British environmental scientist James Lovelock sensed that something was seriously wrong with human consciousness. How else could his peers report horrifying things so calmly? The polar ice caps are melting, they said, 3,000 species go extinct every year, the world’s large fish stocks have plummeted by 90 percent in the past century, and we’re turning the planet into a microwave oven. Business as usual.
In a series of books that have made scientific and spiritual waves, Lovelock warned that until humans start thinking about the Earth as a system dependent on the health of its parts—until biologists sit down with sociologists, economists, fishermen and their mothers to generate integrated solutions to drastic environmental problems—we’re screwed.
Lovelock’s talk at CSU-Monterey Bay last fall led campus organizers and the Big Sur Environmental Institute to host a symposium on April 30, bleakly titled “Earth’s Environmental Crisis and the Fate of Humanity.” About 100 people drifted in and out of the audience, filling and emptying the rows of chairs in slow pulses throughout the afternoon.
I missed the first several presentations but arrived just in time to hear Manuel Carlos, a CSUMB cultural anthropology professor, announce that hard-partying American tourists, cancerous resort developments and sexually challenged Mexican men are pushing sea turtles to the brink of extinction.
Adult female turtles navigate back to the place they were born, seeking the electromagnetic field that imprinted them as hatchlings, to lay their eggs. Increasingly, those places are fouled by littering tourists or pillaged by Mexican men who believe that eating turtle eggs boosts their prowess in bed, Carlos said.
He flashed a photo of a turtle looking for her nesting site, now a golf course.
The next presenter was Pierre Chomat, a former French petroleum manager who turned green and wrote a book titled Oil Addiction. He put up a graph showing that, even if we ramp up coal, natural gas and nuclear energy production, we’re looking at an impending oil shortage beginning around 2010 and growing over time (a theory called “peak oil”). An audience member asked if renewable energy technology and conservation efforts could stave off this fate. “I don’t believe that anything can change the date,” Chomat said in a thick French accent with a tight smile.
CSUMB philosophy professor Josina Makau then explained how we as a species have managed to behave so stupidly. People generally view nature in one of three very different ways, she said. The “communion” belief system sees the Earth and its inhabitants, including people, as equal and interconnected. The “stewardship” view embraces a hierarchy—God controlling Man controlling Nature—but holds that humans have a moral obligation to take care of the resources we’re entrusted with. The “conquest” view sees nature as an “alien force” that must be controlled to serve humanity, a goal best achieved by quashing any sense that this world is sacred.
“Abandoning the quest for conquest isn’t easy,” Makau said. “Just read the PATRIOT Act.” Then she squeezed her eyes shut and put out her palm as if to stop a flying tomato. “Just kidding!”
What, then, of the fate of humanity? No single discipline can address all of these problems, Makau noted, but we now have the tools to link activists together like never before. A paradigm shift toward a greener way of life is beginning, she said. “I can actually feel the movement.”
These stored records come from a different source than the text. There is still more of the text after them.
(** X7: the price fetcher reads [bitcoin.usd]: a number found there is
    returned as it is, and a document in which the response or [bitcoin]
    is not an object, or in which [usd] is missing, gives [None]. *)
Theorem price_extraction st :
  http_error st = false ->
  (forall (data btc_data : gmap string pyval) v,
     data !! "bitcoin" = Some (PDict btc_data) ->
     btc_data !! "usd" = Some v ->
     isinstance_number v = true ->
     get_btc_price (Reply st (Some (PDict data))) = v)
  /\ (forall v, isinstance_dict v = false ->
        get_btc_price (Reply st (Some v)) = PNone)
  /\ (forall data : gmap string pyval,
        isinstance_dict (dict_get data "bitcoin") = false ->
        get_btc_price (Reply st (Some (PDict data))) = PNone)
  /\ (forall data btc_data : gmap string pyval,
        data !! "bitcoin" = Some (PDict btc_data) ->
        btc_data !! "usd" = None ->
        get_btc_price (Reply st (Some (PDict data))) = PNone).
Proof.
  intros E. split; [ | split; [ | split]].
  - intros data btc v H1 H2 _.
    rewrite (get_btc_price_delivered _ _ E). unfold dict_get.
    now rewrite H1; cbn; rewrite H2.
  - intros v Hv. rewrite (get_btc_price_delivered _ _ E).
    destruct v; try reflexivity. discriminate Hv.
  - intros data H. rewrite (get_btc_price_delivered _ _ E).
    destruct (dict_get data "bitcoin"); try reflexivity. discriminate H.
  - intros data btc H1 H2. rewrite (get_btc_price_delivered _ _ E).
    unfold dict_get. now rewrite H1; cbn; rewrite H2.
Qed.

Lemma price_extraction_witness :
  get_btc_price
    (Reply 200 (Some (obj [("bitcoin", obj [("usd", decimal 6512345 100)])])))
  = decimal 6512345 100.
Proof.
  apply (proj1 (price_extraction 200 eq_refl)
           (list_to_map [("bitcoin", obj [("usd", decimal 6512345 100)])])
           (list_to_map [("usd", decimal 6512345 100)]));
    reflexivity.
Defined.

(** X8: the fear/greed fetcher never returns a value without a label: its
    value is [None], or it is an [int] and the label is not [None]. *)
Theorem fear_value_comes_with_label r :
  fst (get_fear_and_greed r) = PNone
  \/ (exists z, fst (get_fear_and_greed r) = PInt z)
     /\ snd (get_fear_and_greed r) <> PNone.
Proof.
  destruct (decoded r) as [v | ] eqn:D.
  - apply decoded_Some in D. destruct D as (st & -> & E).
    rewrite (get_fear_and_greed_delivered _ _ E).
    destruct v; auto.
    destruct (d !! "data") as [[ | | | | | [ | [ | | | | | | fg] rest] | ] | ];
      auto.
    cbn zeta.
    destruct (is_none (dict_get fg "value")) eqn:V; [auto | ].
    destruct (is_none (dict_get fg "value_classification")) eqn:L; [auto | ].
    cbn [orb].
    destruct (int_of _) as [w | ] eqn:I; [ | auto].
    right. cbn [fst snd]. split; [now apply int_of_int in I | ].
    intros C. rewrite C in L. discriminate L.
  - left. destruct (undelivered_absent r D) as (_ & _ & _ & -> & _).
    reflexivity.
Qed.
Definition weekDays : list string :=
  ["Sun"; "Mon"; "Tue"; "Wed"; "Thu"; "Fri"; "Sat"].

Definition monthNames : list string :=
  ["Jan"; "Feb"; "Mar"; "Apr"; "May"; "Jun";
   "Jul"; "Aug"; "Sep"; "Oct"; "Nov"; "Dec"].

(** [d.toDateString()], in local time. *)
Definition toDateString (d : Date) : string :=
  match d with
  | None => "Invalid Date"
  | Some t =>
      let day := localTime t / msPerDay in
      let '(y, m, dd) := civilFromDays day in
      nth (Z.to_nat ((day + 4) mod 7)) weekDays ""
      +:+ " " +:+ nth (Z.to_nat (m - 1)) monthNames ""
      +:+ " " +:+ pad 2 dd
      +:+ " " +:+ (if y <? 0 then "-" else "") +:+ pad 4 (Z.abs y)
  end.

(** [d.toString()]: the date, the local time, the offset and the name of
    the zone. *)
Definition dateToString (d : Date) : string :=
  match d with
  | None => "Invalid Date"
  | Some t =>
      let r := localTime t mod msPerDay in
      let off := tzMinutes env in
      toDateString d +:+ " "
      +:+ pad 2 (r / msPerHour) +:+ ":" +:+ pad 2 ((r / msPerMinute) mod 60)
      +:+ ":" +:+ pad 2 ((r / msPerSecond) mod 60)
      +:+ " GMT" +:+ (if off <? 0 then "-" else "+")
      +:+ pad 2 (Z.abs off / 60) +:+ pad 2 (Z.abs off mod 60)
      +:+ " (" +:+ tzName env +:+ ")"
  end.

End WithEnv.

(** ** Arithmetic on numbers *)

Definition num_opp (a : num) : num :=
  match a with
  | NaN => NaN
  | PosInf => NegInf
  | NegInf => PosInf
  | Fin x => Fin (- x)
  end.

Definition num_add (a b : num) : num :=
  match a, b with
  | NaN, _ | _, NaN => NaN
  | PosInf, NegInf | NegInf, PosInf => NaN
  | PosInf, _ | _, PosInf => PosInf
  | NegInf, _ | _, NegInf => NegInf
  | Fin x, Fin y => Fin (x + y)
  end.

Definition num_sub (a b : num) : num := num_add a (num_opp b).

(** [parseFloat(x.toFixed(1))].  [toFixed] picks the integer [n] with [n/10]
    nearest to the magnitude of [x], the larger one on a tie, and keeps the
    sign; from 1e21 on it prints the number itself. *)
Definition roundTenth (q : Q) : Q :=
  if Qle_bool (inject_Z (10 ^ 21)) (Qabs q) then q
  else
    let n := Qfloor (Qabs q * 10 + (1 # 2)) in
    ((if Qltb q 0 then - n else n) # 10)%Q.

Definition round1 (x : num) : num :=
  match x with
  | Fin q => Fin (roundTenth q)
  | other => other
  end.

(** [String(x)] *)
Definition numberToString (env : Env) (x : num) : string :=
  match x with
  | NaN => "NaN"
  | PosInf => "Infinity"
  | NegInf => "-Infinity"
  | Fin q =>
      let n := Qfloor q in
      if Qeq_bool q (inject_Z n) && (Z.abs n <? 10 ^ 21)
      then (if n <? 0 then "-" +:+ decimal (- n) else decimal n)
      else numberToStringOther env q
  end.

(** [v.toString()] for a cell that is not [null]; [String(v)] in general. *)
Definition cellToString (env : Env) (v : cell) : string :=
  match v with
  | CNum x => numberToString env x
  | CStr s => s
  | CBool true => "true"
  | CBool false => "false"
  | CNull => "null"
  | CDate time => dateToString env time
  | CObject text => text
  end.

(** ** Exceptions *)

Inductive result (A : Type) : Type :=
| Ok (a : A)
| Throw (message : string).
Arguments Ok {A} a.
Arguments Throw {A} message.

#[global] Instance result_ret : MRet result := fun A a => Ok a.
#[global] Instance result_bind : MBind result := fun A B f m =>
  match m with
  | Ok a => f a
  | Throw e => Throw e
  end.

Definition orThrow {A : Type} (o : option A) (message : string) : result A :=
  match o with
  | Some a => Ok a
  | None => Throw message
  end.

(** ** Field mapping and ColumnMapper *)

Module Mapping.
Record t : Type := make {
  timestamp : string;
  rsrp : string;
  rsrq : string;
  sinr : string;
  technology : string;
  location : string;
  throughput : string;
  latitude : string;
  longitude : string
}.

Definition empty : t := make "" "" "" "" "" "" "" "" "".
End Mapping.

Definition latPatterns : list string :=
  ["lat"; "latitude"; "Lat"; "Latitude"; "LAT"; "LATITUDE";
   "lat_deg"; "latitude_deg"; "lat_decimal"; "latitude_decimal"].

Definition lngPatterns : list string :=
  ["lng"; "lon"; "long"; "longitude"; "Lng"; "Lon"; "Long";
   "Longitude"; "LNG"; "LON"; "LONG"; "LONGITUDE";
   "lng_deg"; "lon_deg"; "longitude_deg"; "long_decimal"].

(** [headers.includes(pattern)] *)
Definition hasHeader (headers : list string) (pattern : string) : bool :=
  existsb (String.eqb pattern) headers.

(** The first pattern, in pattern order, that is a header; [None] is [null]. *)
Definition detectCoordinateColumns (headers : list string)
  : option string * option string :=
  (List.find (hasHeader headers) latPatterns,
   List.find (hasHeader headers) lngPatterns).

(** One round of the [headers.forEach] of [handleCsvUpload]. *)
Definition autoMapHeader (m : Mapping.t) (h : string) : Mapping.t :=
  let lower := toLowerCase h in
  let pick (current : string) (cue : bool) : string :=
    if negb (str_truthy current) && cue then h else current in
  {| Mapping.timestamp :=
       pick (Mapping.timestamp m)
         (includes lower "time" || includes lower "date"
          || includes lower "timestamp");
     Mapping.rsrp :=
       pick (Mapping.rsrp m)
         (includes lower "rsrp"
          || includes lower "signal" && includes lower "strength");
     Mapping.rsrq :=
       pick (Mapping.rsrq m)
         (includes lower "rsrq" || includes lower "quality");
     Mapping.sinr :=
       pick (Mapping.sinr m)
         (includes lower "sinr" || includes lower "snr");
     Mapping.technology :=
       pick (Mapping.technology m)
         (includes lower "tech" || includes lower "rat"
          || includes lower "generation" || includes lower "technology");
     Mapping.location :=
       pick (Mapping.location m)
         (includes lower "location" || includes lower "sector"
          || includes lower "cell" || includes lower "site");
     Mapping.throughput :=
       pick (Mapping.throughput m)
         (includes lower "throughput" || includes lower "speed"
          || includes lower "rate" || includes lower "kbps"
          || includes lower "mbps");
     Mapping.latitude := Mapping.latitude m;
     Mapping.longitude := Mapping.longitude m |}.
Lemma ofDecimal_rate (n e : Z) :
  (0 <= n)%Z ->
  (e = -1 /\ n <= 999)%Z \/ (e = 0 /\ n <= 99)%Z ->
  exists k, ofDecimal n e = Fin k /\ (0 <= k < 100 * 2 ^ unit_exp)%Z.
Proof.
  intros Hn [[-> Hle] | [-> Hle]]; unfold ofDecimal; simpl Z.leb; cbv iota.
  - change (10 ^ (- -1))%Z with 10%Z. apply ofRatio_rate; lia.
  - change (10 ^ 0)%Z with 1%Z. rewrite Z.mul_1_r. unfold ofUnits.
    assert (0 <= n * 2 ^ unit_exp)%Z
      by (apply Z.mul_nonneg_nonneg; [lia | now apply Z.pow_nonneg]).
    replace (_ <? 0)%Z with false by (symmetry; apply Z.ltb_ge; lia).
    rewrite Z.abs_eq by assumption. apply ofRatio_rate; lia.
Qed.

Lemma rateSyntax_range (raw : str) :
  rateSyntax raw = true -> rateInRange raw = true.
Proof.
  unfold rateSyntax, rateInRange, parseDecimalInput, toNumber.
  destruct (normalizeDecimal raw) as [t |]; [| discriminate].
  destruct (numericLiteral (trim t)) as [[neg | [] n e | z] |];
    try discriminate.
  rewrite andb_true_iff, orb_true_iff, !andb_true_iff.
  rewrite !Z.leb_le, !Z.eqb_eq. intros [Hn He].
  destruct (ofDecimal_rate Hn He) as [k [Hk Hrange]].
  unfold literalValue. rewrite Hk. unfold finiteOrNone, isFinite.
  rewrite ofZ_0, ofZ_100. cbn [leb ltb].
  apply andb_true_iff. split; [apply Z.leb_le | apply Z.ltb_lt]; lia.
Qed.

Lemma rate_one_digit (d1 : ascii) :
  In d1 digitChars -> rateSyntax [d1] = true.
Proof.
  assert (H : forallb (fun d => rateSyntax [d]) digitChars = true)
    by (vm_compute; reflexivity).
  rewrite forallb_forall in H. apply H.
Qed.

Lemma rate_two_digits (d1 d2 : ascii) :
  In d1 digitChars -> In d2 digitChars -> rateSyntax [d1; d2] = true.
Proof.
  assert (H : forallb (fun p => rateSyntax [fst p; snd p])
                (list_prod digitChars digitChars) = true)
    by (vm_compute; reflexivity).
  rewrite forallb_forall in H. intros H1 H2.
  apply (H (d1, d2)). now apply in_prod.
Qed.

Lemma rate_one_digit_fraction (d1 mark d3 : ascii) :
  In d1 digitChars -> In mark markChars -> In d3 digitChars ->
  rateSyntax [d1; mark; d3] = true.
Proof.
  assert (H : forallb (fun p => rateSyntax [fst p; fst (snd p); snd (snd p)])
                (list_prod digitChars (list_prod markChars digitChars))
              = true)
    by (vm_compute; reflexivity).
  rewrite forallb_forall in H. intros H1 H2 H3.
  apply (H (d1, (mark, d3))). now repeat apply in_prod.
Qed.

Lemma rate_two_digits_fraction (d1 d2 mark d3 : ascii) :
  In d1 digitChars -> In d2 digitChars -> In mark markChars ->
  In d3 digitChars ->
  rateSyntax [d1; d2; mark; d3] = true.
Proof.
  assert (H : forallb
                (fun p => rateSyntax [fst p; fst (snd p); fst (snd (snd p));
                                      snd (snd (snd p))])
                (list_prod digitChars
                   (list_prod digitChars (list_prod markChars digitChars)))
              = true)
    by (vm_compute; reflexivity).
  rewrite forallb_forall in H. intros H1 H2 H3 H4.
  apply (H (d1, (d2, (mark, d3)))). now repeat apply in_prod.
Qed.

Ltac invert_matches :=
  repeat match goal with
    | H : Matches (Cat _ _) _ _ |- _ => inversion H; subst; clear H
    | H : Matches (Cls _) _ _ |- _ => inversion H; subst; clear H
    | H : Matches (Rep _ _ _) _ _ |- _ =>
        inversion H; subst; clear H; simpl option_map in *; try congruence
    | H : Matches (Grp _ _) _ _ |- _ => inversion H; subst; clear H
    end.

Lemma rateToken_shape (m : str) (c : caps) :
  Matches rateToken m c -> rateInRange m = true.
Proof.
  unfold rateToken, Between, Opt, digit. intros H.
  apply rateSyntax_range.
  invert_matches; simpl app;
    repeat match goal with
      | H : isDigit _ = true |- _ => apply isDigit_in in H
      | H : oneOf _ _ = true |- _ => apply isMark_in in H
      end;
    auto using rate_one_digit, rate_two_digits, rate_one_digit_fraction,
      rate_two_digits_fraction.
Qed.

Lemma percentToken_shape (line raw : str) :
  percentToken line = Some raw -> rateInRange raw = true.
Proof.
  unfold percentToken.
  destruct (search PERCENT_PATTERN line) as [[[[b m] c] rest] |] eqn:Hs;
    [| discriminate].
  apply search_sound in Hs. unfold PERCENT_PATTERN in Hs.
  inversion Hs as [| | r1 r2 m1 m2 c1 c2 H1 H2 | | | | | | | |]; subst.
  apply groupFree_caps in H2; [| reflexivity]. subst c2.
  inversion H1; subst. simpl.
  intros [= <-]. eapply rateToken_shape; eassumption.
Qed.
(** * taiki-ts-util: the dependency-injection container and its decorators

    A shallow embedding of [src/di/container.ts] (class [Container] and the
    exported singleton [container]), of [src/di/di.ts] ([Inject] and
    [Injectable]) and of the sample classes [TimeService] and [Consumer],
    followed by the properties of the natural-language specification.

    Modelling choices.
    - JavaScript values are the type [value]; objects live in a heap and a
      value refers to them by location, so that "same identity" is equality
      of values.  Numbers are the integers plus [NaN].
    - Code runs in the monad [M]: a computation takes a [state] and gives a
      [result] (normal return or a thrown exception) together with the state
      it leaves.  A throw keeps the effects made before it, as in JavaScript.
    - [_providers] is an object used as a dictionary: its own entries are a
      [gmap string value], and it has a prototype, [Object.prototype] at
      first, which an assignment under the key [__proto__] replaces.  What
      it inherits counts where JavaScript and lodash look at it: an
      assignment is refused by an inherited accessor or read-only property,
      lodash's [find] treats an object with a numeric [length], own or
      inherited, as an array, and before it iterates the keys of any other
      object it reads [constructor] and the [prototype] of a constructor
      that is a function.  The order of the own keys is not kept: the one
      predicate that the program passes to [find] matches at most one key.
    - A class is its prototype object and its constructor body; a constructor
      body is any computation on the state (it may read injected properties,
      allocate, mutate the container, or throw) and gives what the
      constructor returns.
    - The objects of the heap are extensible, their properties configurable
      and writable, and they inherit from [Object.prototype] in the end, of
      whose members the definitions follow [__proto__] on a provider map
      and no other.
    - The field [_providers] and the methods of a Container instance are
      kept apart from the properties that a program makes on an object.  A
      state in which such a property is named [_providers], [resolve],
      [reserve] or [provider], on a Container or on an object that it
      inherits from, stands for a program that has redefined the field or a
      method on the instance ([Object.defineProperty(container,
      '_providers', ...)]); the definitions do not follow it, and
      [is_container], which the theorems assume, excludes it. *)

From Stdlib Require Import ZArith String Ascii.
From stdpp Require Import gmap strings list fin_maps.
(** C2 (amended).  Reading Tclunk(F) in the main loop leaves the fid
    table and the output untouched and starts a goroutine stamped with the
    current time; a fid leaves the table only when such a goroutine, at
    least clunkDelay after its Tclunk was read, deletes it; and an Rclunk
    is queued only by a goroutine that has already done its deletion. *)
Theorem serve_clunk_delayed d s l s' :
  reachable d s → step d s l s' →
  (∀ f, l = LRead f → phase s = Serving → FType f = Tclunk →
     fids s' = fids s ∧ pend s' = None ∧ out s' = out s ∧
     tasks s' = tasks s ++ [{| ct_tag := Tag f; ct_fid := Fid f; ct_since := now s;
                               ct_deleted := false; ct_req := f |}]) ∧
  (∀ i, l = LTaskDelete i →
     ∃ t, tasks s !! i = Some t ∧ ct_deleted t = false ∧
       (ct_since t + d ≤ now s)%nat ∧ fids s' = fids s ∖ {[ct_fid t]} ∧
       tasks s' !! i = Some {| ct_tag := ct_tag t; ct_fid := ct_fid t;
                               ct_since := ct_since t; ct_deleted := true;
                               ct_req := ct_req t |}) ∧
  (∀ x, x ∈ fids s → x ∉ fids s' → ∃ i, l = LTaskDelete i) ∧
  (∀ g, out s' = out s ++ [g] → FType g = Rclunk →
     ∃ i t, l = LTaskSend i ∧ tasks s !! i = Some t ∧ ct_deleted t = true ∧
       g = rclunk (ct_tag t)).
Proof.
  intros Hr Hs. pose proof (pinv_reachable d s Hr) as I.
  destruct Hs as [s f Hc | s Hc | s q r Hp Hlen | s i t Hi Hd Hnow
                  | s i t Hi Hd Hlen | s g rest Ha Ho | s g rest Ha Ho | s];
    (split; [|split; [|split]]);
    try (intros ? Hl; discriminate Hl); try (intros ? Hl; injection Hl as <-).
  - intros Hph Ht. unfold after_read, on_read. rewrite Hph, Ht. simpl.
    destruct Hc as [_ Hpn]. done.
  - intros x Hx Hx'. exfalso. apply Hx'.
    pose proof (on_read_keeps_fids s f) as Hk. unfold after_read.
    destruct (on_read s f) as [[[[ph fs] rep] task] seen]. simpl. set_solver.
  - intros g Hg. rewrite after_read_out in Hg. exfalso. apply (app_one_not_shorter (out s) g). exact Hg.
  - intros x Hx Hx'. done.
  - intros g Hg. exfalso. apply (app_one_not_shorter (out s) g). exact Hg.
  - intros x Hx Hx'. done.
  - intros g Hg Hrc. simpl in Hg. apply app_inv_head in Hg. injection Hg as <-.
    destruct (pi_pend _ I q r Hp). done.
  - exists t. simpl. rewrite list_lookup_insert_eq; [done|].
    by apply lookup_lt_Some in Hi.
  - intros x Hx Hx'. eauto.
  - intros g Hg. exfalso. apply (app_one_not_shorter (out s) g). exact Hg.
  - intros x Hx Hx'. done.
  - intros g Hg _. simpl in Hg. apply app_inv_head in Hg. injection Hg as <-. by exists i, t.
  - intros x Hx Hx'. done.
  - intros g' Hg. simpl in Hg. rewrite Ho in Hg.
    apply (f_equal length) in Hg. simpl in Hg. rewrite length_app in Hg. simpl in Hg. lia.
  - intros x Hx Hx'. done.
  - intros g' Hg. simpl in Hg. rewrite Ho in Hg.
    apply (f_equal length) in Hg. simpl in Hg. rewrite length_app in Hg. simpl in Hg. lia.
  - intros x Hx Hx'. done.
  - intros g Hg. exfalso. apply (app_one_not_shorter (out s) g). exact Hg.
Qed.

(** ** Runs that settle C2 and C3 as stated *)

Definition clunk0 : Fcall := Sys.tclunk 1 0.

Definition clunk_task0 : ClunkTask :=
  {| ct_tag := 1; ct_fid := 0; ct_since := 0; ct_deleted := false; ct_req := clunk0 |}.

(** The attached proxy has read Tclunk(0), 5ms have passed and the
    goroutine has deleted fid 0; it has not sent Rclunk yet. *)
Definition px_clunk_deleted : Proxy :=
  after_task_delete
    (after_tick (after_tick (after_tick (after_tick (after_tick
      (after_read Sys.px_attached clunk0))))))
    0 clunk_task0.

Lemma px_clunk_deleted_reachable : reachable 5%nat px_clunk_deleted.
Proof.
  unfold px_clunk_deleted.
  eapply rtc_r; [|eexists; apply st_task_delete; [reflexivity|reflexivity|vm_compute; lia]].
  do 5 (eapply rtc_r; [|eexists; apply st_tick]).
  eapply rtc_r; [|eexists; apply st_read; split; [discriminate|reflexivity]].
  apply px_attached_reachable.
Qed.

(** C2 as stated fails: after the delay the goroutine deletes F before it
    sends Rclunk, so there is a moment at which the client has not
    received Rclunk(F) and F is no longer in the table. *)
Lemma serve_clunk_live_until_rclunk_fails :
  ¬ (∀ d s, reachable d s → ∀ f, f ∈ inlog s → FType f = Tclunk →
       (∀ g, g ∈ written s → ¬ (FType g = Rclunk ∧ Tag g = Tag f)) →
       Fid f ∈ fids s).
Proof.
  intros H.
  assert (Hin : Fid clunk0 ∈ fids px_clunk_deleted).
  { apply (H 5%nat px_clunk_deleted px_clunk_deleted_reachable clunk0).
    - apply list_elem_of_In. vm_compute. tauto.
    - reflexivity.
    - intros g Hg [Hc _]. apply list_elem_of_In in Hg. vm_compute in Hg.
      destruct Hg as [<-|[<-|[]]]; discriminate. }
  assert (Hb : bool_decide (Fid clunk0 ∈ fids px_clunk_deleted) = false)
    by (vm_compute; reflexivity).
  rewrite bool_decide_eq_false in Hb. done.
Qed.

(** C3 as stated fails: the Twalk rule is the main loop's; a Twalk read
    as the first frame is answered with the handshake's Rversion, neither
    an error nor an Rwalk. *)
Lemma serve_walk_rule_fails_before_attach :
  ¬ (∀ d s f s', reachable d s → step d s (LRead f) s' → FType f = Twalk →
       ∃ r, pend s' = Some (f, r) ∧
         ((FType r = Rerror ∧ Ename r = "duplicate fid") ↔
            (Newfid f ∈ fids s ∧ Newfid f ≠ Fid f)) ∧
         (¬ (Newfid f ∈ fids s ∧ Newfid f ≠ Fid f) →
            FType r = Rwalk ∧ Newfid f ∈ fids s')).
Proof.
  intros H.
  destruct (H 5%nat init walk1 (after_read init walk1) (rtc_refl _ _))
    as (r & Hp & _ & Hw).
  - apply st_read. split; [discriminate|reflexivity].
  - reflexivity.
  - vm_compute in Hp. injection Hp as <-.
    destruct Hw as [Hw _]; [|discriminate].
    intros [Hn _]. vm_compute in Hn. set_solver.
Qed.

(** ** Witnesses *)

Lemma serve_walk_dup_rule_witness :
  step 5%nat Sys.px_attached (LRead walk1) (after_read Sys.px_attached walk1) ∧
  pend (after_read Sys.px_attached walk1) = Some (walk1, rwalk walk1) ∧
  fids (after_read Sys.px_attached walk1) = {[Newfid walk1]} ∪ fids Sys.px_attached.
Proof.
  assert (Hs : step 5%nat Sys.px_attached (LRead walk1) (after_read Sys.px_attached walk1)).
  { apply st_read. split; [discriminate|reflexivity]. }
  split; [exact Hs|].
  apply (serve_walk_dup_rule 5%nat Sys.px_attached walk1 _ Hs); [reflexivity|reflexivity|].
  intros [Hn _]. vm_compute in Hn. set_solver.
Defined.

Definition read1 : Fcall := fcall0 Tread 2.

Lemma serve_rejects_unsupported_witness :
  ∃ r, pend (after_read Sys.px_attached read1) = Some (read1, r) ∧ FType r = Rerror ∧
       Tag r = Tag read1 ∧ Ename r = "not supported" ∧
       fids (after_read Sys.px_attached read1) = fids Sys.px_attached ∧
       tasks (after_read Sys.px_attached read1) = tasks Sys.px_attached.
Proof.
  apply (serve_rejects_unsupported 5%nat Sys.px_attached read1).
  - apply st_read. split; [discriminate|reflexivity].
  - reflexivity.
  - discriminate.
  - discriminate.
  - discriminate.
Defined.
But there is backlash from those who stand to profit from the status quo, from those who’d rather not open their eyes to a devastating reality, from developing countries that feel they should be free to exploit resources for economic gain, just as the United States has for centuries. “I don’t want to make the assumption that we are positioned right now for moral leadership,” Makau said, noting that the US still hasn’t ratified the Kyoto Protocols.
Last to speak was Christopher Potter of NASA, who described satellites photos showing how humans have changed the planet. Deforestation, urbanization and air pollution—likely driving ever-more natural catastrophes—have revised Earth’s portrait from space. He flashed the famous Mauna Loa graph showing atmospheric carbon dioxide levels rising dramatically since the 1960s.
By then, I felt even more depressed. I noticed with some bitterness a plastic water bottle and a lipstick-smeared disposable coffee cup at the feet of the woman behind me. The garbage can outside the lecture room was stuffed with plastic bottles and aluminum cans, with nary a recycling bin in sight.
Bravely attempting optimism, Potter added that we can try to bring CO2 levels down by planting trees, using renewable energy and sequestering emissions underneath the Earth’s surface.
“NASA’s not gonna get you off the planet anytime soon,” he said dryly. “I can guarantee that.”